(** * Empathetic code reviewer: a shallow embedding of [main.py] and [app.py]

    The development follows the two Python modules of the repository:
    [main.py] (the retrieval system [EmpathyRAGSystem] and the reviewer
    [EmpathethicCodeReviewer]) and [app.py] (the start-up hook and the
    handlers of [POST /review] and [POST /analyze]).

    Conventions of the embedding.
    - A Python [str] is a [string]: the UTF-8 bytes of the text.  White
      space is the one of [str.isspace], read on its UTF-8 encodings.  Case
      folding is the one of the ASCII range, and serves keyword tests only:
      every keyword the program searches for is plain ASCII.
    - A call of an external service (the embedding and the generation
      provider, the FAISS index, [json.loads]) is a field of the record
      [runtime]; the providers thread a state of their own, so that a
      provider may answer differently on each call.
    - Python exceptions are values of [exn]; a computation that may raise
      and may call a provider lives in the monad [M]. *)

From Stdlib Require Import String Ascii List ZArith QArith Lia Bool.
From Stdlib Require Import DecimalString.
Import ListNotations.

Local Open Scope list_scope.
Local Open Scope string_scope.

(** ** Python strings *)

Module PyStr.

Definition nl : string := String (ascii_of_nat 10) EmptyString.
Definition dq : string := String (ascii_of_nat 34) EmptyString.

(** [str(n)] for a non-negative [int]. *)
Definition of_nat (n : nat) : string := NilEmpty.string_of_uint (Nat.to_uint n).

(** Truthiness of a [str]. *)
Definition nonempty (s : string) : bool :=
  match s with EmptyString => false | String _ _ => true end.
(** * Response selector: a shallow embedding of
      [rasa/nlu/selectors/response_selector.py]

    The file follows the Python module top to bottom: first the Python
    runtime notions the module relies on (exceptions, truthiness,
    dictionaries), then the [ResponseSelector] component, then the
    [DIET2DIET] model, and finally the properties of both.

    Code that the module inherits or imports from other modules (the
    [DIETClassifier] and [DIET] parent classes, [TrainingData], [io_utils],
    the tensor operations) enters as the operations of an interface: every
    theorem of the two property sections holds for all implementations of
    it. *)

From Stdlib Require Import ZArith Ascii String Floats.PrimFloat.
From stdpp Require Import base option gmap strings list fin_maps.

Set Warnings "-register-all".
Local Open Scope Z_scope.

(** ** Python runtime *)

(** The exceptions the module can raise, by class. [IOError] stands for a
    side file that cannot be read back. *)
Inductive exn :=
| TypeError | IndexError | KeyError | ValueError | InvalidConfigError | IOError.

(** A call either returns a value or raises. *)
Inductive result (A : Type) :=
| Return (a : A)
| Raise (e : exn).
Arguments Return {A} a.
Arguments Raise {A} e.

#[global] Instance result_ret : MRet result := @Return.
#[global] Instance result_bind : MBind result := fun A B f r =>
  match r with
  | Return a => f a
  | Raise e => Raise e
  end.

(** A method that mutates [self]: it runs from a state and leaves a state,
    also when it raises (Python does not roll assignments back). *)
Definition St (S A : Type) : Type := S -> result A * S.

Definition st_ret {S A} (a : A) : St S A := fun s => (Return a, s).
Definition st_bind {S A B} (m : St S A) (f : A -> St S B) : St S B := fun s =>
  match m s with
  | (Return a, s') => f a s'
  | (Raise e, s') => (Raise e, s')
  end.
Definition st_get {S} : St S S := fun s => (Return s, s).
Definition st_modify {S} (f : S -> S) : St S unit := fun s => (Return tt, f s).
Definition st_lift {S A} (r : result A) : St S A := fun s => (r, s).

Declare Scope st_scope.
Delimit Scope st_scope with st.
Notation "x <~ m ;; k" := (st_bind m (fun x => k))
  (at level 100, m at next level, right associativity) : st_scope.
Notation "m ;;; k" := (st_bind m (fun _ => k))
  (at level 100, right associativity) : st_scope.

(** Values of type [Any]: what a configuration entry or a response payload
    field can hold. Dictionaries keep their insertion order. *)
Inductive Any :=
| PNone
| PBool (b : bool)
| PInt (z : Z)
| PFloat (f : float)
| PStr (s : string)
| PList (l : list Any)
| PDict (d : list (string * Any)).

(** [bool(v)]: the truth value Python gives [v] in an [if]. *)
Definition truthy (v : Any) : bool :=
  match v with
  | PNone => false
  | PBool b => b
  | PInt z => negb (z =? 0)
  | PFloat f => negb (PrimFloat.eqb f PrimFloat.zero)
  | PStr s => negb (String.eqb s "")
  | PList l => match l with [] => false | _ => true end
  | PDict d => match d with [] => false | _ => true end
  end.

■ ■ ■

#### The problem:
Retype every entry, keeping each character as it was.

#### Written answer:
(** * Empathetic code reviewer: a shallow embedding of [main.py] and [app.py]

    The development follows the two Python modules of the repository:
    [main.py] (the retrieval system [EmpathyRAGSystem] and the reviewer
    [EmpathethicCodeReviewer]) and [app.py] (the start-up hook and the
    handlers of [POST /review] and [POST /analyze]).

    Conventions of the embedding.
    - A Python [str] is a [string]: the UTF-8 bytes of the text.  White
      space is the one of [str.isspace], read on its UTF-8 encodings.  Case
      folding is the one of the ASCII range, and serves keyword tests only:
      every keyword the program searches for is plain ASCII.
    - A call of an external service (the embedding and the generation
      provider, the FAISS index, [json.loads]) is a field of the record
      [runtime]; the providers thread a state of their own, so that a
      provider may answer differently on each call.
    - Python exceptions are values of [exn]; a computation that may raise
      and may call a provider lives in the monad [M]. *)

From Stdlib Require Import String Ascii List ZArith QArith Lia Bool.
From Stdlib Require Import DecimalString.
Import ListNotations.

Local Open Scope list_scope.
Local Open Scope string_scope.

(** ** Python strings *)

Module PyStr.

Definition nl : string := String (ascii_of_nat 10) EmptyString.
Definition dq : string := String (ascii_of_nat 34) EmptyString.

(** [str(n)] for a non-negative [int]. *)
Definition of_nat (n : nat) : string := NilEmpty.string_of_uint (Nat.to_uint n).

(** Truthiness of a [str]. *)
Definition nonempty (s : string) : bool :=
  match s with EmptyString => false | String _ _ => true end.
(** * Response selector: a shallow embedding of
      [rasa/nlu/selectors/response_selector.py]

    The file follows the Python module top to bottom: first the Python
    runtime notions the module relies on (exceptions, truthiness,
    dictionaries), then the [ResponseSelector] component, then the
    [DIET2DIET] model, and finally the properties of both.

    Code that the module inherits or imports from other modules (the
    [DIETClassifier] and [DIET] parent classes, [TrainingData], [io_utils],
    the tensor operations) enters as the operations of an interface: every
    theorem of the two property sections holds for all implementations of
    it. *)

From Stdlib Require Import ZArith Ascii String Floats.PrimFloat.
From stdpp Require Import base option gmap strings list fin_maps.

Set Warnings "-register-all".
Local Open Scope Z_scope.

(** ** Python runtime *)

(** The exceptions the module can raise, by class. [IOError] stands for a
    side file that cannot be read back. *)
Inductive exn :=
| TypeError | IndexError | KeyError | ValueError | InvalidConfigError | IOError.

(** A call either returns a value or raises. *)
Inductive result (A : Type) :=
| Return (a : A)
| Raise (e : exn).
Arguments Return {A} a.
Arguments Raise {A} e.

#[global] Instance result_ret : MRet result := @Return.
#[global] Instance result_bind : MBind result := fun A B f r =>
  match r with
  | Return a => f a
  | Raise e => Raise e
  end.

(** A method that mutates [self]: it runs from a state and leaves a state,
    also when it raises (Python does not roll assignments back). *)
Definition St (S A : Type) : Type := S -> result A * S.

Definition st_ret {S A} (a : A) : St S A := fun s => (Return a, s).
Definition st_bind {S A B} (m : St S A) (f : A -> St S B) : St S B := fun s =>
  match m s with
  | (Return a, s') => f a s'
  | (Raise e, s') => (Raise e, s')
  end.
Definition st_get {S} : St S S := fun s => (Return s, s).
Definition st_modify {S} (f : S -> S) : St S unit := fun s => (Return tt, f s).
Definition st_lift {S A} (r : result A) : St S A := fun s => (r, s).

Declare Scope st_scope.
Delimit Scope st_scope with st.
Notation "x <~ m ;; k" := (st_bind m (fun x => k))
  (at level 100, m at next level, right associativity) : st_scope.
Notation "m ;;; k" := (st_bind m (fun _ => k))
  (at level 100, right associativity) : st_scope.

(** Values of type [Any]: what a configuration entry or a response payload
    field can hold. Dictionaries keep their insertion order. *)
Inductive Any :=
| PNone
| PBool (b : bool)
| PInt (z : Z)
| PFloat (f : float)
| PStr (s : string)
| PList (l : list Any)
| PDict (d : list (string * Any)).

(** [bool(v)]: the truth value Python gives [v] in an [if]. *)
Definition truthy (v : Any) : bool :=
  match v with
  | PNone => false
  | PBool b => b
  | PInt z => negb (z =? 0)
  | PFloat f => negb (PrimFloat.eqb f PrimFloat.zero)
  | PStr s => negb (String.eqb s "")
  | PList l => match l with [] => false | _ => true end
  | PDict d => match d with [] => false | _ => true end
  end.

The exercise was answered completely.